1941 • Heat wave

bialoguski 1941 (from DT 1955) 400

Mykolo Bialoguski soon after arriving in Australia in 1941

Mykolo (Michael) Bialoguski arrived in Australia in June 1941. Some details of his character and circumstances are taken from his own (partly autobiographical) book The Petrov Story and also an account of his marriage by Patricia Bialoguski written for the daily papers in 1955.

patricia photo 350

Patricia Bialoguski about the time she met Michael in the year he arrived in Australia.

So Mykolo Bialoguski, he is thinking, as he swings down from the tram before the ticket-man gets to his end of it, he’s thinking, Mykolo, you’re clever, with no sixpence to be spared, must husband your resources, or Patricia’s, still married to that pink donkey, that comfortable spouse from whom Mykolo has begun to work Patricia loose. [RED, page 198]

Mykolo (later Michael) Bialoguski persuades Patricia to leave her husband shortly afterwards; they marry in 1943.
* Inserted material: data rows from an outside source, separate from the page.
Lemma bit_at_le (data : list Z) (pos : Z) :
  Forall is_u8 data -> 0 <= pos ->
  bit_at data pos = if pos <? 8 * zlen data then Some ((le_value data / 2 ^ pos) mod 2) else None.
Proof.
  intros Hd. revert pos. induction Hd as [|b data Hb _ IH]; intros pos Hpos.
  - unfold bit_at. replace (pos <? 8 * zlen []) with false by (unfold zlen; cbn; lia). done.
  - rewrite zlen_cons. cbn [le_value foldr]. fold (le_value data). unfold is_u8, u8_MAX in Hb.
    destruct (decide (pos < 8)) as [Hlt|Hge].
    + replace (pos <? 8 * (zlen data + 1)) with true by (pose proof (zlen_nonneg data); lia).
      unfold bit_at. rewrite Z.div_small, Z.mod_small by lia.
      change ((b :: data) !! Z.to_nat 0) with (Some b). cbn [mbind option_bind]. f_equal.
      rewrite Z.shiftr_div_pow2 by lia. change 1 with (Z.ones 1). rewrite Z.land_ones by lia. change (2 ^ 1) with 2.
      replace (b + 256 * le_value data) with (b + (2 ^ (7 - pos) * le_value data * 2) * 2 ^ pos).
      2:{ replace 256 with (2 ^ (7 - pos) * 2 * 2 ^ pos); [ring|].
          rewrite <- Z.mul_assoc, (Z.mul_comm 2), Z.mul_assoc, <- Z.pow_add_r by lia.
          by replace (7 - pos + pos) with 7 by lia. }
      rewrite Z.div_add by (apply Z.pow_nonzero; lia). by rewrite Z_mod_plus_full.
    + replace (bit_at (b :: data) pos) with (bit_at data (pos - 8)).
      2:{ unfold bit_at. replace (pos / 8) with ((pos - 8) / 8 + 1) by divlia.
          rewrite Z2Nat.inj_add, Nat.add_comm by divlia. change (Z.to_nat 1) with 1%nat. by replace (pos mod 8) with ((pos - 8) mod 8) by divlia. }
      rewrite IH by lia. replace (pos - 8 <? 8 * zlen data) with (pos <? 8 * (zlen data + 1)) by lia.
      case_match; [|done]. do 2 f_equal. replace (2 ^ pos) with (256 * 2 ^ (pos - 8)).
      2:{ change 256 with (2 ^ 8). rewrite <- Z.pow_add_r by lia. f_equal. lia. }
      rewrite <- Z.div_div by lia. f_equal. rewrite Z.mul_comm, Z.div_add by lia. rewrite Z.div_small; lia.
Qed.

Lemma bit_at_be (data : list Z) (pos : Z) :
  Forall is_u8 data -> 0 <= pos ->
  bit_at data pos =
    if from_top pos <? 8 * zlen data
    then Some ((be_value data / 2 ^ (8 * zlen data - 1 - from_top pos)) mod 2) else None.
Proof.
  intros Hd Hpos. unfold from_top. rewrite be_le.
  replace (8 * (pos / 8) + 7 - pos mod 8 <? 8 * zlen data) with (pos / 8 <? zlen data) by divlia.
  destruct (pos / 8 <? zlen data) eqn:E.
  2:{ unfold bit_at. rewrite lookup_ge_None_2; [done|]. unfold zlen in E. lia. }
  assert (Hz : zlen (reverse data) = zlen data) by (unfold zlen; by rewrite length_reverse).
  set (k := 8 * zlen data - 1 - (8 * (pos / 8) + 7 - pos mod 8)).
  assert (Hbit : bit_at data pos = bit_at (reverse data) k).
  { unfold bit_at, k.
    replace ((8 * zlen data - 1 - (8 * (pos / 8) + 7 - pos mod 8)) mod 8) with (pos mod 8) by divlia.
    rewrite reverse_lookup by (unfold zlen in *; divlia). do 2 f_equal. unfold zlen in *. divlia. }
  rewrite Hbit, bit_at_le, Hz; [|by apply Forall_reverse|subst k; divlia].
  replace (k <? 8 * zlen data) with true by (subst k; divlia). done.
Qed.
Twelve years later, just after their divorce and the Petrov Royal Commission, Patricia Bialoguski writes an account of their marriage for the Daily Telegraph and Argus newspapers (2–13 June 1955). Her vivid and persuasive account of Michael has been largely ignored in the usual accounts of the Petrov defection and its orchestration by Bialoguski.